FDA Recall Terminated

Ingenuity TF PET/MRI System v.3.7.1, 510(k) #K103483, Model #882380. The device is a diagnostic imaging system for fixed installations that combines Positron Emission Tomography (PET) and Magnetic Resonance Imaging (MRI). The system does not expose the patient to any ionizing radiation. The MRI Subsystem produces cross-sectional images, spectroscopy images and/or spectra in any orientation of the internal structures of the whole body. The PET subsystem produces images of the distribution of PET radiopharmaceuticals in the patient 's body (specific pharmaceuticals are used for whole body, brain, and other organ imaging). The PET and MRI portion of the system can be used either as an integrated system or as a stand-alone MRI or PET system. The MRI subsystem provides data suitable for use in attenuation correction of the PET acquired data.

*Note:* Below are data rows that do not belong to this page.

(** * Ethernet interface namespace (package [eth]) of the xapi client

    A shallow embedding of [netw/eth/eth.go]: the normalized [Entry], the two
    wire schemas ([entry_v1], [entry_v2]), the per-schema [Normalize] and
    [specify] functions, the version dispatch and the manager operations
    ([Get], [Show], [Set], [Edit], [Delete]) that drive the connection.

    Conventions of the embedding:
    - a Go [string] is a [string], a Go [int] is a [Z] (no arithmetic is done
      on the integers, they are only copied and compared with zero);
    - a pointer that may be [nil] is an [option];
    - a slice is an [option (list _)], [None] being the [nil] slice;
    - a [map[string]string] is an [option (gmap string string)], [None] being
      the [nil] map: reading a [nil] map finds nothing, writing to it panics;
    - a function that can panic returns an [outcome];
    - the functions of the packages [util] and [version], whose sources are
      not part of this package, are the methods of the class [Util]. *)

From Stdlib Require Import ZArith String Ascii List Bool.
From stdpp Require Import base option gmap strings.
Import ListNotations.
Open Scope string_scope.

(** ** Go values *)

Definition slice (A : Type) : Type := option (list A).

(** The result of running code that may panic. *)
Inductive outcome (A : Type) : Type :=
| Done (a : A)
| Panic (msg : string).
Arguments Done {A} a.
Arguments Panic {A} msg.

#[export] Instance outcome_ret : MRet outcome := fun A a => Done a.
#[export] Instance outcome_bind : MBind outcome := fun A B k x =>
  match x with
  | Done a => k a
  | Panic msg => Panic msg
  end.

(** [m[k] = v] on a map that may be [nil]. *)
Definition map_assign (m : option (gmap string string)) (k v : string)
  : outcome (option (gmap string string)) :=
  match m with
  | None => Panic "assignment to entry in nil map"
  | Some g => Done (Some (<[k:=v]> g))
  end.

(** [v, present := m[k]] on a map that may be [nil]; [Some v] when present. *)
Definition map_index (m : option (gmap string string)) (k : string)
  : option string :=
  match m with
  | None => None
  | Some g => g !! k
  end.
Definition in_range (start_date end_date : datetime) (e : daily_entry) : bool :=
  let entry_date := fromisoformat (date e) in
  (start_date <=? entry_date)%Z && (entry_date <=? end_date)%Z.

(** The [for daily_entry in ...] loop of get_optimal_weather_window. *)
Fixpoint collect_windows (start_date end_date : datetime)
    (requires_dry_weather : bool) (entries : list daily_entry)
  : outcome (list window) :=
  match entries with
  | [] => mret []
  | daily_entry :: rest =>
      if in_range start_date end_date daily_entry then
        w ← score_entry requires_dry_weather
              (fromisoformat (date daily_entry)) daily_entry;
        ws ← collect_windows start_date end_date requires_dry_weather rest;
        mret (w :: ws)
      else collect_windows start_date end_date requires_dry_weather rest
  end.

Definition get_optimal_weather_window (weather_data : weather_data)
    (start_date end_date : datetime) (requires_dry_weather : bool)
  : outcome (list window) :=
  optimal_windows ← collect_windows start_date end_date requires_dry_weather
                      (daily weather_data);
  mret (sort_desc Qltb weather_score optimal_windows).

End Weather.

(* ===================================================================== *)
(** * app/schemas.py, app/models.py: the records the services exchange    *)
(* ===================================================================== *)

Module Schemas.

Inductive CropTypeEnum : Type := coconut | corn | rice.

Inductive OperationTypeEnum : Type :=
| land_preparation | planting | fertilization
| irrigation | pest_control | harvesting.

(** [.value] of an operation type; the enum mixes in [str], so a member is
    looked up in a dict with string keys by this value. *)
Definition operation_value (o : OperationTypeEnum) : string :=
  match o with
  | land_preparation => "land_preparation"
  | planting => "planting"
  | fertilization => "fertilization"
  | irrigation => "irrigation"
  | pest_control => "pest_control"
  | harvesting => "harvesting"
  end.

(** A row of the [fields] table; the crop type and the planting date are
    nullable columns. *)
Record Field : Type := {
  id : Z;
  name : string;
  area_hectares : Q;
  crop_type : option CropTypeEnum;
  planting_date : option Weather.datetime
}.

Record DecisionTreeRequest : Type := {
  request_field_id : Z;
  operation_type : OperationTypeEnum;
  budget_constraint : option Q
}.

Record DecisionTreeResponse : Type := {
  recommended_date : Weather.datetime;
  confidence_score : Q;
  response_estimated_cost : Q;
  weather_risk : string;
  response_net_financial_return : option Q;
  recommendation_reason : string
}.

(** A row of the [scheduled_tasks] table.  The display strings [task_name]
    and [description] are not modelled. *)
Record ScheduledTask : Type := {
  task_type : string;
  scheduled_date : Weather.datetime;
  task_estimated_cost : Q;
  requires_dry_weather : bool;
  priority : Z;
  task_field_id : Z;
  user_id : Z;
  status : string;
  decision_tree_recommendation : bool
}.

(** The part of the database session the services read and write. *)
Record Session : Type := {
  fields : list Field;
  scheduled_tasks : list ScheduledTask
}.

(** [db.query(Field).filter(Field.id == field_id).first()] *)
Definition query_field (db : Session) (field_id : Z) : option Field :=
  List.find (fun f => (id f =? field_id)%Z) (fields db).

End Schemas.

(* ===================================================================== *)
(** * app/decision_tree/engine.py                                         *)
(* ===================================================================== *)

Module Engine.
Import Weather Schemas.

Record crop_parameter : Type := {
  growth_stages : gmap string Z;
  optimal_temp_range : Q * Q;
  optimal_rainfall : Q;
  fertilizer_frequency : Z
}.

Definition crop_parameters (c : CropTypeEnum) : crop_parameter :=
  match c with
  | coconut =>
      {| growth_stages := list_to_map
           [("land_preparation", 7); ("planting", 1); ("fertilization", 30);
            ("irrigation", 7); ("pest_control", 15); ("harvesting", 180)]%Z;
         optimal_temp_range := (25, 32)%Q;
         optimal_rainfall := 1500;
         fertilizer_frequency := 90 |}
  | corn =>
      {| growth_stages := list_to_map
           [("land_preparation", 7); ("planting", 1); ("fertilization", 21);
            ("irrigation", 3); ("pest_control", 14); ("harvesting", 90)]%Z;
         optimal_temp_range := (20, 30)%Q;
         optimal_rainfall := 500;
         fertilizer_frequency := 30 |}
  | rice =>
      {| growth_stages := list_to_map
           [("land_preparation", 14); ("planting", 1); ("fertilization", 25);
            ("irrigation", 1); ("pest_control", 20); ("harvesting", 120)]%Z;
         optimal_temp_range := (20, 35)%Q;
         optimal_rainfall := 1000;
         fertilizer_frequency := 35 |}
  end.

(** [self.crop_parameters.get(crop_type, self.crop_parameters[corn])] *)
Definition crop_parameters_get (crop_type : option CropTypeEnum) : crop_parameter :=
  match crop_type with
  | Some c => crop_parameters c
  | None => crop_parameters corn
  end.

Definition cost_estimates (area_hectares : Q) : gmap string Q :=
  list_to_map
    [("land_preparation", 5000 * area_hectares);
     ("planting", 3000 * area_hectares);
     ("fertilization", 2000 * area_hectares);
     ("irrigation", 1000 * area_hectares);
     ("pest_control", 1500 * area_hectares);
     ("harvesting", 4000 * area_hectares)]%Q.

Definition _estimate_operation_cost (operation_type : string)
    (area_hectares : Q) : Q :=
  default (1000 * area_hectares)%Q (cost_estimates area_hectares !! operation_type).

Definition base_yields (crop_type : option CropTypeEnum) : Q :=
  match crop_type with
  | Some coconut => 50000
  | Some corn => 30000
  | Some rice => 40000
  | None => 20000
  end.

Definition impact_factors : gmap string Q :=
  list_to_map
    [("land_preparation", 1 # 10);
     ("planting", 15 # 100);
     ("fertilization", 25 # 100);
     ("irrigation", 2 # 10);
     ("pest_control", 15 # 100);
     ("harvesting", 15 # 100)]%Q.

Definition _predict_yield (crop_type : option CropTypeEnum)
    (operation_type : string) (weather_score : Q) (area_hectares : Q) : Q :=
  let base_yield := base_yields crop_type in
  let impact := default (1 # 10)%Q (impact_factors !! operation_type) in
  let weather_multiplier := ((5 # 10) + weather_score / 100)%Q in
  (base_yield * area_hectares * impact * weather_multiplier)%Q.

(** Both estimators are plain functions of their arguments: no [raise], no
    lookup without a default, no state.  Calling one of them gives back its
    value. *)
Definition call_estimate_operation_cost (operation_type : string)
    (area_hectares : Q) : outcome Q :=
  mret (_estimate_operation_cost operation_type area_hectares).

Definition call_predict_yield (crop_type : option CropTypeEnum)
    (operation_type : string) (weather_score : Q) (area_hectares : Q)
  : outcome Q :=
  mret (_predict_yield crop_type operation_type weather_score area_hectares).

(** [request.budget_constraint and estimated_cost > request.budget_constraint] *)
Definition over_budget (budget_constraint : option Q) (estimated_cost : Q) : bool :=
  and_then budget_constraint (fun b => Qltb b estimated_cost).

(** First loop of predict_optimal_date: windows over budget are skipped
    ([continue]), the others are annotated and kept. *)
Fixpoint apply_budget_constraint (request : DecisionTreeRequest)
    (field : Field) (optimal_windows : list window) : list window :=
  match optimal_windows with
  | [] => []
  | w :: rest =>
      let cost :=
        _estimate_operation_cost (operation_value (operation_type request))
          (area_hectares field) in
      if over_budget (budget_constraint request) cost
      then apply_budget_constraint request field rest
      else
        let predicted_yield :=
          _predict_yield (crop_type field)
            (operation_value (operation_type request))
            (weather_score w) (area_hectares field) in
        {| window_date := window_date w;
           weather_score := weather_score w;
           precipitation := precipitation w;
           temperature_max := temperature_max w;
           temperature_min := temperature_min w;
           window_is_suitable := window_is_suitable w;
           estimated_cost := Some cost;
           budget_ok := Some true;
           predicted_yield_value := Some predicted_yield;
           net_financial_return := Some (predicted_yield - cost)%Q |}
        :: apply_budget_constraint request field rest
  end.

(** [estimated_cost <= request.budget_constraint if request.budget_constraint
    else True] *)
Definition within_budget (budget_constraint : option Q) (estimated_cost : Q) : bool :=
  match budget_constraint with
  | Some b => if negb (Qeqb b 0) then Qleb estimated_cost b else true
  | None => true
  end.

(** Second loop (budget relaxation): every window is kept; only the cost
    and the budget flag are written. *)
Definition relax_budget_constraint (request : DecisionTreeRequest)
    (field : Field) (optimal_windows : list window) : list window :=
  List.map
    (fun w =>
       let cost :=
         _estimate_operation_cost (operation_value (operation_type request))
           (area_hectares field) in
       {| window_date := window_date w;
          weather_score := weather_score w;
          precipitation := precipitation w;
          temperature_max := temperature_max w;
          temperature_min := temperature_min w;
          window_is_suitable := window_is_suitable w;
          estimated_cost := Some cost;
          budget_ok := Some (within_budget (budget_constraint request) cost);
          predicted_yield_value := predicted_yield_value w;
          net_financial_return := net_financial_return w |})
    optimal_windows.

(** The sort key [(net_financial_return or 0, weather_score)]. *)
Definition recommendation_key (w : window) : Q * Q :=
  (default 0%Q (net_financial_return w), weather_score w).

Definition weather_risk_of (best_window : window) : string :=
  let weather_risk := "low" in
  let weather_risk :=
    if Qltb 5 (precipitation best_window) then "medium" else weather_risk in
  if Qltb 10 (precipitation best_window) then "high" else weather_risk.

Definition recommendation_reasons (best_window : window) : list string :=
  [ if Qleb 80 (weather_score best_window) then "Excellent weather conditions"
    else if Qleb 60 (weather_score best_window) then "Good weather conditions"
    else "Acceptable weather conditions";
    if default false (budget_ok best_window) then "Within budget constraints"
    else "Estimated cost: "
           +:+ format_2f (default 0%Q (estimated_cost best_window)) +:+ " PHP" ].

(** ["; ".join(reasons)] *)
Fixpoint join (sep : string) (l : list string) : string :=
  match l with
  | [] => ""
  | [s] => s
  | s :: rest => s +:+ sep +:+ join sep rest
  end.
(** * pyawstools: the S3 clients and their batch engine

    A shallow embedding of [pyawstools/s3/base_client.py] (class [S3Client])
    and [pyawstools/s3/bucket_client.py] (class [S3BucketClient]).

    - Python calls that touch the outside world (the boto3 client, the
      local file system, [print], [uuid], [time]) run in a state-and-exception
      monad [M] over a [world] that logs every call sent to the store.
    - [_copy_many] and [_download_many] run their items on a
      [concurrent.futures.ThreadPoolExecutor]; they are embedded as a
      transition system whose steps are chosen by a scheduler, so that every
      interleaving of the calling thread and the worker threads is covered. *)

From Stdlib Require Import ZArith Lia Ascii.
From stdpp Require Import base option list strings pretty gmap.

Local Open Scope Z_scope.

(** ** Python values and exceptions *)

Module Py.

(** The subclasses of [Exception] that the code names or can meet. *)
Inductive exn : Type :=
| ClientError (msg : string)        (* botocore.exceptions.ClientError *)
| ValueError (msg : string)
| ZeroDivisionError (msg : string)
| OtherException (cls msg : string).

(** [str(e)], as interpolated by [f"...{e}"]. *)
Definition str (e : exn) : string :=
  match e with
  | ClientError msg | ValueError msg | ZeroDivisionError msg => msg
  | OtherException _ msg => msg
  end.

Inductive outcome (A : Type) : Type :=
| Return (a : A)
| Raise (e : exn).
Arguments Return {A} a.
Arguments Raise {A} e.

Definition raised {A} (o : outcome A) : bool :=
  match o with Return _ => false | Raise _ => true end.

(** Truthiness of an [Optional[str]]: [None] and the empty string are
    falsy. *)
Definition truthy (s : option string) : bool :=
  match s with
  | None => false
  | Some s => negb (bool_decide (s = EmptyString))
  end.

(** [l[lo:hi]] for [0 <= lo]. *)
Definition slice {A} (l : list A) (lo hi : Z) : list A :=
  take (Z.to_nat (hi - lo)) (drop (Z.to_nat lo) l).
(** * pricetool: a shallow embedding of [price.py]

    The development follows the layout of the source file:
    - [PyStr]         Python [str] values and the string methods the program calls;
    - [PyNum]         Python [float] (IEEE binary64) and the [float()] / [int()] builtins;
    - [Product]       the dataclass and its [__post_init__];
    - [DatabaseManager]   the [products] table, [save_product], [get_price_history];
    - [Soup]          the parsed document and the CSS selections the scrapers issue;
    - [WebScraper]    [get_soup], [_extract_price], [_scrape_amazon], [_scrape_ebay],
                      [scrape_site];
    - [PriceComparisonTool]   [search_products] and the ranking of [display_results];
    - [Spec]          the operations as the specification words them;
    - [Parts], [Sites], [Trace], [Samples]   names used in the statements,
                      and sample data;
    - [Notions], [Outcome], [Prices], [StoreFacts]   what the later
                      statements say of records, runs, prices and the table;
    - [Console]       [offer_best_deals], [show_price_history], [main] and
                      the printing side of [display_results];
    - [Dialogue], [Stopping], [Sessions]   names and sample sessions for
                      [Console].

    Stateful code is written in a state-and-exception monad over a [world]
    that holds the network and clock oracles and the logger's output. *)

From Stdlib Require Import ZArith NArith List Bool Lia String Ascii.
From Stdlib Require Import Permutation Sorted.
From Stdlib Require Import Floats.SpecFloat.
Import ListNotations.

Set Implicit Arguments.
Local Open Scope string_scope.
Local Open Scope list_scope.
Local Open Scope Z_scope.

(* ================================================================== *)
(** * Python strings *)
(* ================================================================== *)

Module PyStr.

(** A Python [str] is a sequence of Unicode code points. *)
Definition char := N.
Definition str := list char.

(** ASCII literals of the source, as code point sequences. *)
Definition lit (s : string) : str :=
  List.map N_of_ascii (list_ascii_of_string s).

Fixpoint eqb (a b : str) : bool :=
  match a, b with
  | [], [] => true
  | x :: a', y :: b' => N.eqb x y && eqb a' b'
  | _, _ => false
  end.

(** Truthiness of a string: [if s] / [if not s]. *)
Definition truthy (s : str) : bool :=
  match s with [] => false | _ :: _ => true end.

Definition in_ranges (tbl : list (N * N)) (c : char) : bool :=
  existsb (fun r => N.leb (fst r) c && N.leb c (snd r)) tbl.

(** Code points with [Numeric_Type=Decimal] (general category Nd),
    Unicode 14.0.  Inside each range the digit value is the offset
    modulo ten. *)
Definition decimal_ranges : list (N * N) := [
    (48, 57); (1632, 1641); (1776, 1785); (1984, 1993);
    (2406, 2415); (2534, 2543); (2662, 2671); (2790, 2799);
    (2918, 2927); (3046, 3055); (3174, 3183); (3302, 3311);
    (3430, 3439); (3558, 3567); (3664, 3673); (3792, 3801);
    (3872, 3881); (4160, 4169); (4240, 4249); (6112, 6121);
    (6160, 6169); (6470, 6479); (6608, 6617); (6784, 6793);
    (6800, 6809); (6992, 7001); (7088, 7097); (7232, 7241);
    (7248, 7257); (42528, 42537); (43216, 43225); (43264, 43273);
    (43472, 43481); (43504, 43513); (43600, 43609); (44016, 44025);
    (65296, 65305); (66720, 66729); (68912, 68921); (69734, 69743);
    (69872, 69881); (69942, 69951); (70096, 70105); (70384, 70393);
    (70736, 70745); (70864, 70873); (71248, 71257); (71360, 71369);
    (71472, 71481); (71904, 71913); (72016, 72025); (72784, 72793);
    (73040, 73049); (73120, 73129); (92768, 92777); (92864, 92873);
    (93008, 93017); (120782, 120831); (123200, 123209); (123632, 123641);
    (125264, 125273); (130032, 130041) ]%N.

(** Code points with [Numeric_Type=Digit] that are not decimal:
    superscripts, subscripts, circled digits and the like. *)
Definition other_digit_ranges : list (N * N) := [
    (178, 179); (185, 185); (4969, 4977); (6618, 6618);
    (8304, 8304); (8308, 8313); (8320, 8329); (9312, 9320);
    (9332, 9340); (9352, 9360); (9450, 9450); (9461, 9469);
    (9471, 9471); (10102, 10110); (10112, 10120); (10122, 10130);
    (68160, 68163); (69216, 69224); (69714, 69722); (127232, 127242) ]%N.

(** [str.isspace] on one character. *)
Definition whitespace_ranges : list (N * N) := [
    (9, 13); (28, 32); (133, 133); (160, 160); (5760, 5760);
    (8192, 8202); (8232, 8233); (8239, 8239); (8287, 8287);
    (12288, 12288) ]%N.
(** ** Layout of the settings report *)

Lemma settings_report_laid_out m c0 c1 c2 s0 s1 s2 s3 s4 s5 addr :
  laid_out code_layout m (c0, c1, c2) [s0; s1; s2; s3; s4; s5]
           (settings_report m (c0, c1, c2) [s0; s1; s2; s3; s4; s5] addr).
Proof.
  destruct addr as [a1 a2]. rewrite settings_report_bytes.
  unfold laid_out. repeat (split; [reflexivity |]).
  intros i [Hlo Hhi] Hnot.
  do 64 (destruct i as [| i];
         [first [reflexivity | lia
                | exfalso; apply Hnot; cbn; intuition reflexivity] |]).
  lia.
Qed.

Lemma settings_report_address m c sp addr :
  nth 0 (settings_report m c sp addr) 0 = _REPORT_ID /\
  nth 1 (settings_report m c sp addr) 0 = fst addr /\
  nth 2 (settings_report m c sp addr) 0 = snd addr.
Proof. destruct c as [[c0 c1] c2], addr as [a1 a2]. repeat split. Qed.

Lemma settings_report_fields m c0 c1 c2 s0 s1 s2 s3 s4 s5 addr :
  let r := settings_report m (c0, c1, c2) [s0; s1; s2; s3; s4; s5] addr in
  report_brightness r = clamp 100 0 (max_brightness m) /\
  report_color r = [c0; c1; c2] /\
  report_speed r = [s0; s1; s2; s3; s4; s5].
Proof. destruct addr as [a1 a2]. repeat split. Qed.

(** ** Claims about the settings report *)

(** C3, as the specification states it, fails: for
    [set_color("led1", "static", [(1, 2, 3)])] the report that reaches the
    device has its color bytes at offsets 14-16, so it is not laid out at
    the offsets 13-15, 21-26, 29, 30, 31 that the specification lists. *)
Lemma spec_layout_refuted :
  let report :=
    settings_report mode_static (3, 2, 1) [0; 0; 0; 0; 0; 0] (0x20, 0x01) in
  set_color "led1" "static" [(1, 2, 3)] "normal" (fresh [] None) =
    (Ok tt,
     mk_world [SendFeatureReport report; SendFeatureReport execute_report;
               Release] [] None []) /\
  resolves "led1" "static" [(1, 2, 3)] "normal" mode_static (3, 2, 1) []
           [0; 0; 0; 0; 0; 0] [(0x20, 0x01)] /\
  firstn 3 (skipn 13 report) = [0; 3; 2] /\
  ~ laid_out spec_layout mode_static (3, 2, 1) [0; 0; 0; 0; 0; 0] report.
Proof.
  intros report. split; [vm_compute; reflexivity |].
  split; [repeat split |]. split; [reflexivity |].
  unfold laid_out. intros (_ & _ & _ & Hcolor & _). discriminate Hcolor.
Qed.

(** C3 (amended): every settings report written by a [set_color] call that
    returns is 64 bytes long, starts with the report identifier and the
    address pair of its channel, and carries the mode code at offset 11, the
    brightness at offset 12, the color bytes at offsets 14-16, the six speed
    bytes at offsets 22-27, the cycle count at offset 30, the pulse flag at
    offset 31 and the flash count at offset 32; every other byte from
    offset 3 on is zero. *)
Theorem settings_report_layout channel mode colors speed w u w' :
  set_color channel mode colors speed w = (Ok u, w') ->
  exists m c rest sp chans,
    resolves channel mode colors speed m c rest sp chans /\
    w_calls w' =
      w_calls w ++
      map (fun a => SendFeatureReport (settings_report m c sp a)) chans ++
      [SendFeatureReport execute_report; Release] /\
    forall a, In a chans ->
      laid_out code_layout m c sp (settings_report m c sp a) /\
      nth 0 (settings_report m c sp a) 0 = _REPORT_ID /\
      nth 1 (settings_report m c sp a) 0 = fst a /\
      nth 2 (settings_report m c sp a) 0 = snd a.
Proof.
  intros H.
  apply set_color_ok_calls in H
    as (m & c0 & c1 & c2 & rest & s0 & s1 & s2 & s3 & s4 & s5 & chans &
        Hres & Hc & _).
  exists m, (c0, c1, c2), rest, [s0; s1; s2; s3; s4; s5], chans.
  split; [exact Hres |]. split; [exact Hc |].
  intros a _. split; [apply settings_report_laid_out |].
  apply settings_report_address.
Qed.

Lemma settings_report_layout_witness :
  let w := fresh [] None in
  let w' := snd (set_color "led3" "pulse" [(1, 2, 3)] "Fastest" w) in
  set_color "led3" "pulse" [(1, 2, 3)] "Fastest" w = (Ok tt, w') /\
  exists m c rest sp chans,
    resolves "led3" "pulse" [(1, 2, 3)] "Fastest" m c rest sp chans /\
    w_calls w' =
      w_calls w ++
      map (fun a => SendFeatureReport (settings_report m c sp a)) chans ++
      [SendFeatureReport execute_report; Release] /\
    forall a, In a chans ->
      laid_out code_layout m c sp (settings_report m c sp a) /\
      nth 0 (settings_report m c sp a) 0 = _REPORT_ID /\
      nth 1 (settings_report m c sp a) 0 = fst a /\
      nth 2 (settings_report m c sp a) 0 = snd a.
Proof.
  intros w w'. split; [reflexivity |].
  apply (settings_report_layout "led3" "pulse" [(1, 2, 3)] "Fastest" w tt w').
  reflexivity.
Defined.

(** C5: a [set_color] call on channel "sync" whose mode, colors and speed
    resolve makes, when it returns, exactly seven settings writes, one per
    entry of the channel table in definition order (led1 to led7), each
    with that channel's address pair at bytes 1-2, then exactly one write of
    the execute command [0xCC, 0x28, 0xFF] padded with zeros to 64 bytes
    (and then the release); with a transport that does not fail, it does
    return. *)
Theorem sync_writes_every_channel channel mode colors speed w m c rest sp :
  lower channel = "sync" ->
  getitem _COLOR_MODES (lower mode) = Ok m ->
  single_color m colors = Ok (c, rest) ->
  speed_bytes m (lower speed) = Ok sp ->
  map fst _COLOR_CHANNELS =
    ["led1"; "led2"; "led3"; "led4"; "led5"; "led6"; "led7"] /\
  (forall k a, In (k, a) _COLOR_CHANNELS ->
     List.length (settings_report m c sp a) = 64%nat /\
     nth 1 (settings_report m c sp a) 0 = fst a /\
     nth 2 (settings_report m c sp a) 0 = snd a) /\
  (forall u w',
     set_color channel mode colors speed w = (Ok u, w') ->
     w_calls w' =
       w_calls w ++
       map (fun ka => SendFeatureReport (settings_report m c sp (snd ka)))
           _COLOR_CHANNELS ++
       [SendFeatureReport ([0xcc; 0x28; 0xff] ++ repeat 0 61); Release]) /\
  (w_budget w = None ->
   exists w', set_color channel mode colors speed w = (Ok tt, w')).
Proof.
  intros Hsync Hm Hc Hsp.
  assert (Hres : resolves channel mode colors speed m c rest sp
                          (values _COLOR_CHANNELS)).
  { unfold resolves. rewrite Hsync. auto. }
  split; [reflexivity |]. split; [| split].
  - intros k a _.
    destruct (speed_bytes_length _ _ _ _ Hm Hsp)
      as (s0 & s1 & s2 & s3 & s4 & s5 & ->).
    destruct c as [[c0 c1] c2], a as [a1 a2]. repeat split.
  - intros u w' H.
    apply (set_color_ok_resolved _ _ _ _ _ _ _ _ _ _ _ _ Hres) in H
      as (Hcalls & _).
    rewrite Hcalls. unfold set_color_calls, values. rewrite map_map.
    reflexivity.
  - intros Hb. exact (set_color_returns _ _ _ _ _ _ _ _ _ _ Hres Hb).
Qed.

Lemma sync_writes_every_channel_witness :
  let w := fresh [] None in
  let w' := snd (set_color "Sync" "color-cycle" [] "ludicrous" w) in
  lower "Sync" = "sync" /\
  getitem _COLOR_MODES (lower "color-cycle") = Ok mode_color_cycle /\
  single_color mode_color_cycle [] = Ok ((0, 0, 0), []) /\
  speed_bytes mode_color_cycle (lower "ludicrous") =
    Ok [0xcc; 0x01; 0x68; 0x01; 0x00; 0x00] /\
  set_color "Sync" "color-cycle" [] "ludicrous" w = (Ok tt, w') /\
  w_calls w' =
    w_calls w ++
    map (fun ka =>
           SendFeatureReport
             (settings_report mode_color_cycle (0, 0, 0)
                [0xcc; 0x01; 0x68; 0x01; 0x00; 0x00] (snd ka)))
        _COLOR_CHANNELS ++
    [SendFeatureReport ([0xcc; 0x28; 0xff] ++ repeat 0 61); Release].
Proof.
  intros w w'.
  assert (Hrun : set_color "Sync" "color-cycle" [] "ludicrous" w = (Ok tt, w'))
    by reflexivity.
  repeat (split; [reflexivity |]).
  destruct (sync_writes_every_channel "Sync" "color-cycle" [] "ludicrous" w
              mode_color_cycle (0, 0, 0) []
              [0xcc; 0x01; 0x68; 0x01; 0x00; 0x00]
              eq_refl eq_refl eq_refl eq_refl)
    as (_ & _ & Hcalls & _).
  exact (Hcalls tt w' Hrun).
Defined.

(** C6: in every settings report written by a [set_color] call that
    returns, the color bytes are (0, 0, 0) when the descriptor does not take
    a color, whatever colors were supplied; the six speed bytes are zero
    when the descriptor has no speed table; and the brightness byte is 100
    clamped into [0, max_brightness], hence 90 for static and pulse. *)
Theorem payload_respects_descriptor channel mode colors speed w u w' :
  set_color channel mode colors speed w = (Ok u, w') ->
  exists m reports,
    getitem _COLOR_MODES (lower mode) = Ok m /\
    w_calls w' =
      w_calls w ++ map SendFeatureReport reports ++
      [SendFeatureReport execute_report; Release] /\
    reports <> [] /\
    forall r, In r reports ->
      (takes_color m = false -> report_color r = [0; 0; 0]) /\
      (speed_values m = None -> report_speed r = [0; 0; 0; 0; 0; 0]) /\
      report_brightness r = clamp 100 0 (max_brightness m) /\
      0 <= report_brightness r <= max_brightness m /\
      (lower mode = "static" \/ lower mode = "pulse" ->
       report_brightness r = 90).
Proof.
  intros H.
  apply set_color_ok_calls in H
    as (m & c0 & c1 & c2 & rest & s0 & s1 & s2 & s3 & s4 & s5 & chans &
        (Hm & Hc & Hsp & Hch) & Hcalls & _).
  exists m,
    (map (settings_report m (c0, c1, c2) [s0; s1; s2; s3; s4; s5]) chans).
  split; [exact Hm |]. split; [| split].
  - rewrite Hcalls. unfold set_color_calls. rewrite map_map. reflexivity.
  - apply selected_channels_nonempty in Hch.
    destruct chans; [contradiction | discriminate].
  - intros r Hr. apply in_map_iff in Hr as (a & <- & _).
    destruct (settings_report_fields m c0 c1 c2 s0 s1 s2 s3 s4 s5 a)
      as (Hb & Hcol & Hspeed).
    rewrite Hb, Hcol, Hspeed.
    split; [| split; [| split; [reflexivity |]]].
    + intros Htc. unfold single_color in Hc. rewrite Htc in Hc.
      inversion Hc. reflexivity.
    + intros Hnone. unfold speed_bytes in Hsp. rewrite Hnone in Hsp.
      inversion Hsp. reflexivity.
    + apply color_modes_inv in Hm as [Hname Hcases]. rewrite Hname.
      destruct Hcases as [-> | [-> | [-> | [-> | [-> | ->]]]]];
        (split; [apply clamp_bounds; cbn; lia |]);
        (intros [Hn | Hn]; first [reflexivity | discriminate Hn]).
Qed.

Recall: Z-1646-2012 · Initiated April 13, 2012

Recall

Recall Number
Z-1646-2012
Event Number
61809
Firm
Philips Medical Systems (Cleveland) Inc
FEI Number
1525965
Product Code
OUO
Status
Terminated
Root Cause
Software design
Initiated
April 13, 2012
Posted
May 22, 2012
Terminated
August 5, 2013
Address
595 Miner Road, Cleveland, OH, 44143-2131

Description

Ingenuity TF PET/MRI System v.3.7.1, 510(k) #K103483, Model #882380. The device is a diagnostic imaging system for fixed installations that combines Positron Emission Tomography (PET) and Magnetic Resonance Imaging (MRI). The system does not expose the patient to any ionizing radiation. The MRI Subsystem produces cross-sectional images, spectroscopy images and/or spectra in any orientation of the internal structures of the whole body. The PET subsystem produces images of the distribution of PET radiopharmaceuticals in the patient 's body (specific pharmaceuticals are used for whole body, brain, and other organ imaging). The PET and MRI portion of the system can be used either as an integrated system or as a stand-alone MRI or PET system. The MRI subsystem provides data suitable for use in attenuation correction of the PET acquired data.

Reason

Software errors. A number of non-conformances were identified and corrected by Philips Medical for their Ingenuity TF PET/MRI Systems running software version 3.7.1. The firm states that these non-conformances stemmed from software and/or documentation errors, and that software corrections are being performed in order to 'improve the overall quality and functionality of the Ingenuity TF CT/MRI S

Action

The firm, Philips Medical, sent an 'URGENT - Medical Device Correction' notification letter dated April 13, 2012 to all affected customers via Certified mail. The letter informs the customers of the firm's upcoming software update. It tells the customers that the software for the Ingenuity TF PET/MR system unit will be upgraded from version 3.7.1 to version 3.7.2 and that the update/upgrade will provide a number of improvements to the overall quality and functionality of the Ingenuity TF PET/MR System. The notification document states that Philips will be installing the system update to version 3.7.2 software through a Field Change Order. This will be implemented free-of-charge and will include complementary PET/MR application training. For further information, call toll-free telephone number which they can call 1-800-722-9377 and follow the menu options to reach a Customer Solutions Engineer.

Distribution

Worldwide distribution: USA (nationwide) including states of: OH and NY; and countries of: China, Finland, Germany, South Korea, Spain, and Switzerland.

Quantity

8units (2 units in U.S. & 6 units in other countries)